● Task details
Take each line of the entries below that contains "unfold" and copy it.

● Data extracted from a collection
____________________

(* ===== verification/Registry.v ===== *)
(** * The terminal session registry (internal/gate/registry.go)

    Every browser terminal is a [Session]; the [Registry] moves it from preparing
    to ready and, when the user's password or the key's permissions change, to
    revoked.  Go keeps the sessions behind pointers: a session that was removed from
    the registry's map is still reachable from the goroutines that hold it.  The
    model therefore separates the heap of all sessions ever registered from the set
    [live] of the identifiers present in the map.  Each definition is one method of
    the source, executed under the mutexes that make it atomic. *)

From S2P Require Import Prelude.

Inductive SessionState := StatePreparing | StateReady | StateRevoked.

#[export] Instance SessionState_eq_dec : EqDecision SessionState.
Proof. solve_decision. Defined.

Definition cleanupGrace : duration := 2 * Second.
Definition cleanupBudget : duration := 3 * Second.

(** A session.  [done] is whether the done channel is closed, [forceDone] whether
    [forceOnce] has fired; [has_cancel] and [has_force] say which callbacks are
    non-nil. *)
Record Session := mkSession {
  ID : Z; UserID : Z; Version : Z;
  has_cancel : bool; has_force : bool;
  done : bool; forceDone : bool;
  state : SessionState;
  graceDeadline : time; deadline : time
}.

Record Registry := mkRegistry {
  next : Z;
  heap : gmap Z Session;
  live : gset Z;
  grace : duration; budget : duration
}.

Definition NewRegistry : Registry := mkRegistry 0 ∅ ∅ cleanupGrace cleanupBudget.

(** ** Field updates *)
Definition set_state (st : SessionState) (s : Session) : Session :=
  mkSession (ID s) (UserID s) (Version s) (has_cancel s) (has_force s) (done s)
    (forceDone s) st (graceDeadline s) (deadline s).
Definition set_deadlines (g d : time) (s : Session) : Session :=
  mkSession (ID s) (UserID s) (Version s) (has_cancel s) (has_force s) (done s)
    (forceDone s) (state s) g d.
Definition set_done (s : Session) : Session :=
  mkSession (ID s) (UserID s) (Version s) (has_cancel s) (has_force s) true
    (forceDone s) (state s) (graceDeadline s) (deadline s).
Definition set_forceDone (s : Session) : Session :=
  mkSession (ID s) (UserID s) (Version s) (has_cancel s) (has_force s) (done s)
    true (state s) (graceDeadline s) (deadline s).
Definition with_heap (h : gmap Z Session) (r : Registry) : Registry :=
  mkRegistry (next r) h (live r) (grace r) (budget r).

(** The session the registry's map holds under an identifier. *)
Definition registered (r : Registry) (id : Z) : option Session :=
  if decide (id ∈ live r) then heap r !! id else None.

(** ** Methods of [Session] *)

(** [State]. *)
Definition State (s : Session) : SessionState := state s.

(** [MarkDone]: [once.Do(close(done))]. *)
Definition MarkDone (s : Session) : Session := set_done s.

(** [BeginCleanup]: the first caller freezes both deadlines. *)
Definition BeginCleanup (start : time) (g b : duration) (s : Session) : Session * (time * time) :=
  let s' := if IsZero (deadline s) then set_deadlines (TimeAdd start g) (TimeAdd start b) s else s in
  (s', (graceDeadline s', deadline s')).

(** [Force]: the second component says whether the transport close is dispatched. *)
Definition Force (s : Session) : Session * bool :=
  if forceDone s then (s, false) else (set_forceDone s, has_force s).

(** ** Methods of [Registry] *)

Definition Register (userID version : Z) (cancel force : bool) (r : Registry) : Registry * Session :=
  let id := wrapu64 (next r + 1) in
  let s := mkSession id userID version cancel force false false StatePreparing zero_time zero_time in
  (mkRegistry id (<[id := s]> (heap r)) ({[id]} ∪ live r) (grace r) (budget r), s).

Definition Admit (id : Z) (r : Registry) : Registry * bool :=
  match registered r id with
  | None => (r, false)
  | Some s =>
      if bool_decide (state s = StatePreparing)
      then (with_heap (<[id := set_state StateReady s]> (heap r)) r, true)
      else (r, false)
  end.

Definition Done (id : Z) (r : Registry) : Registry :=
  match registered r id with
  | None => mkRegistry (next r) (heap r) (live r ∖ {[id]}) (grace r) (budget r)
  | Some s => mkRegistry (next r) (<[id := MarkDone s]> (heap r)) (live r ∖ {[id]}) (grace r) (budget r)
  end.

Definition InputPermit (id : Z) (r : Registry) : bool :=
  match registered r id with
  | None => false
  | Some s => bool_decide (state s = StateReady)
  end.

Definition windows (r : Registry) : duration * duration :=
  (if grace r <=? 0 then cleanupGrace else grace r,
   if budget r <=? 0 then cleanupBudget else budget r).

(** What [MarkRevoked] does to one matching session. *)
Definition revoke_session (started : time) (w : duration * duration) (s : Session) : Session :=
  let s := set_state StateRevoked s in
  if IsZero (deadline s)
  then set_deadlines (TimeAdd started (fst w)) (TimeAdd started (snd w)) s
  else s.

(** The identifiers [MarkRevoked] collects; Go's map order is unspecified, so only
    membership of this list is meaningful. *)
Definition sessions_of (userID : Z) (r : Registry) : list Z :=
  filter (fun id => UserID <$> registered r id = Some userID) (elements (live r)).

(** [MarkRevoked]: the new registry, the revoked sessions, and the sessions whose
    [cancel] callback is then invoked. *)
Definition MarkRevoked (userID : Z) (started : time) (r : Registry)
  : Registry * list Z * list Z :=
  let w := windows r in
  let ids := sessions_of userID r in
  let h := foldr (fun id h => alter (revoke_session started w) id h) (heap r) ids in
  let cancelled := filter (fun id => has_cancel <$> heap r !! id = Some true) ids in
  (with_heap h r, ids, cancelled).

Record CleanupResult := mkCleanupResult { Complete : bool; Forced : Z; Pending : Z }.
(** *** Lemmas *)

Abbreviation src := (source_of user_version user_locked_version).

Definition is_current (d : D) (u v : Z) : Prop := unresolved d u = false /\ committed d u = Some v.

(** Whatever source the gate prescribes, a version it returns is the committed one. *)
Lemma read_current g w u v : sys_inv (g, w) -> src (user_of u g) w u = Some v -> is_current (db w) u v.
Proof.
  intros I H. unfold source_of in H. destruct (choose_source (user_of u g)) eqn:E.
  - pose proof (si_settled _ I u E) as Hu. split; [done|]. by eapply plain_sees_committed.
  - by apply locked_waits.
Qed.

Lemma usable_quiet r r' id s' :
  quiet r r' -> usable r' id s' ->
  exists s, usable r id s /\ UserID s' = UserID s /\ Version s' = Version s.
Proof.
  intros Q (Hh & Hl & Hst). assert (is_Some (heap r !! id)) as [s Hs].
  { apply elem_of_dom. rewrite <-(q_dom _ _ Q). apply elem_of_dom. eauto. }
  destruct (q_heap _ _ Q _ _ Hs) as (s1 & Hs1 & Hev). simplify_eq.
  exists s. split; [|split; apply Hev]. split; [done|]. split; [by apply (q_live _ _ Q)|].
  intros Hr. pose proof (ev_state _ _ Hev) as Hle. rewrite Hr in Hle. by destruct (state s').
Qed.

Lemma usable_revoked u t r id s :
  usable (MarkRevoked u t r).1.1 id s -> UserID s <> u /\ usable r id s.
Proof.
  intros (Hh & Hl & Hst). rewrite mark_revoked_lookup in Hh. change (id ∈ live r) in Hl.
  case_decide as Hu.
  - destruct (heap r !! id) as [s0|]; [|done]. cbn in Hh. simplify_eq.
    by rewrite revoke_session_state in Hst.
  - split; [|done]. intros Hs. apply Hu. unfold registered. rewrite decide_True, Hh by done. cbn. by f_equal.
Qed.

Lemma inv_frame u g w g' w' :
  sys_inv (g, w) -> frame user_version user_locked_version u g g' ->
  (forall u', u' <> u -> unresolved (db w') u' = unresolved (db w) u') ->
  (choose_source (user_of u g') = SrcVersion -> unresolved (db w') u = false) ->
  wf (reg w') ->
  (forall id s, usable (reg w') id s -> is_current (db w') (UserID s) (Version s)) ->
  sys_inv (g', w').
Proof.
  intros I (Fw & Fl & Fo) Hd Hs Hwf Hu. split; cbn; try done.
  - intros u'. destruct (decide (u' = u)) as [->|]; [done|]. rewrite Fo by done. apply (si_free _ I).
  - intros u'. destruct (decide (u' = u)) as [->|]; [done|]. rewrite Fo, Hd by done. apply (si_settled _ I).
Qed.
(* ===== verification/Outbox.v ===== *)
(** * The agent's outbox (internal/agentclient/spool.go)

    The outbox keeps one file per unacknowledged sample and a counter of the samples
    it had to give up.  File operations can fail, and the process can stop between
    any two of them, so the model keeps the directory explicitly: operations run in a
    state-and-error monad whose state holds the directory, the outcomes the operating
    system will produce, the directories the process has passed through (the states
    in which it can be found after a crash) and the in-memory queue.  An error keeps
    the state reached so far, as in the code. *)

From S2P Require Import Prelude GoStrings Wire.

(** ** Encoding

    The JSON of a sample: the outbox only relies on an identifier and a capture time
    surviving the round trip through a file. *)
Class SampleCodec := {
  Marshal : Sample -> option string;
  Unmarshal : string -> option Sample;
  UnmarshalUint : string -> option Z;
  codec_sample : forall s b, Sample_content s = Ok tt -> Marshal s = Some b ->
    exists s', Unmarshal b = Some s' /\ ID s' = ID s /\ Time s' = Time s;
  codec_uint : forall n, 0 <= n < uint64_mod -> UnmarshalUint (FormatUint n) = Some n
}.

(** ** The queue *)
Record queueEntry := mkEntry { sample : Sample; esize : Z }.

Record Spool := mkSpool { entries : list queueEntry; bytes : Z; dropped : Z; limit : Z; age : duration }.

(** [sort.Slice] by capture time: some sorted permutation, not necessarily a stable
    one. *)
Definition time_le (a b : queueEntry) : Prop := Time (sample a) <= Time (sample b).

Class SortSlice := {
  sort_entries : list queueEntry -> list queueEntry;
  sort_perm : forall l, sort_entries l ≡ₚ l;
  sort_sorted : forall l, StronglySorted time_le (sort_entries l)
}.

(** ** Files *)
Inductive node := File (b : string) | Link.
Abbreviation directory := (gmap string node).

(** What the operating system does with one call: it succeeds, or fails at a stage.
    A write also has the random part of its temporary file's name. *)
Inductive stage := Good | FailCreate | FailWrite | FailRename | FailSync.
Record io := mkIo { outcome : stage; suffix : string }.

Inductive spool_err := EIO | ELocked | ECounter | ESymlink | ECorrupt | ETooLarge | EDuplicate | EWire (e : wire_err).

Record state := mkState { files : directory; ios : list io; seen : list directory; queue : Spool }.

Definition M (A : Type) := state -> state * result spool_err A.

#[global] Instance M_ret : MRet M := fun A a st => (st, Ok a).
#[global] Instance M_bind : MBind M := fun A B k m st =>
  match m st with
  | (st', Ok a) => k a st'
  | (st', Err e) => (st', Err e)
  end.
Definition raise {A} (e : spool_err) : M A := fun st => (st, Err e).
(** [if err != nil] without returning: the error as a value. *)
Definition attempt {A} (m : M A) : M (result spool_err A) := fun st => let '(st', r) := m st in (st', Ok r).
Definition get_queue : M Spool := fun st => (st, Ok (queue st)).
Definition set_queue (q : Spool) : M unit := fun st => (mkState (files st) (ios st) (seen st) q, Ok tt).
Definition get_files : M directory := fun st => (st, Ok (files st)).
Definition set_files (d : directory) : M unit := fun st => (mkState d (ios st) (d :: seen st) (queue st), Ok tt).
Definition draw : M io := fun st =>
  match ios st with
  | [] => (st, Ok (mkIo Good ""))
  | o :: l => (mkState (files st) l (seen st) (queue st), Ok o)
  end.

Definition put (name b : string) : M unit := d ← get_files; set_files (<[name := File b]> d).
Definition unlink (name : string) : M unit := d ← get_files; set_files (delete name d).

(** [syncDirectory] on Linux. *)
Definition syncDirectory : M unit :=
  o ← draw; match outcome o with Good => mret tt | _ => raise EIO end.

(** [os.Remove], with [os.IsNotExist] treated as success by its callers. *)
Definition Remove (name : string) : M unit :=
  d ← get_files;
  match d !! name with
  | None => mret tt
  | Some _ => o ← draw; match outcome o with Good => unlink name | _ => raise EIO end
  end.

____________________

● Answer below
  intros I H. unfold source_of in H. destruct (choose_source (user_of u g)) eqn:E.
  - split; [|done]. intros Hs. apply Hu. unfold registered. rewrite decide_True, Hh by done. cbn. by f_equal.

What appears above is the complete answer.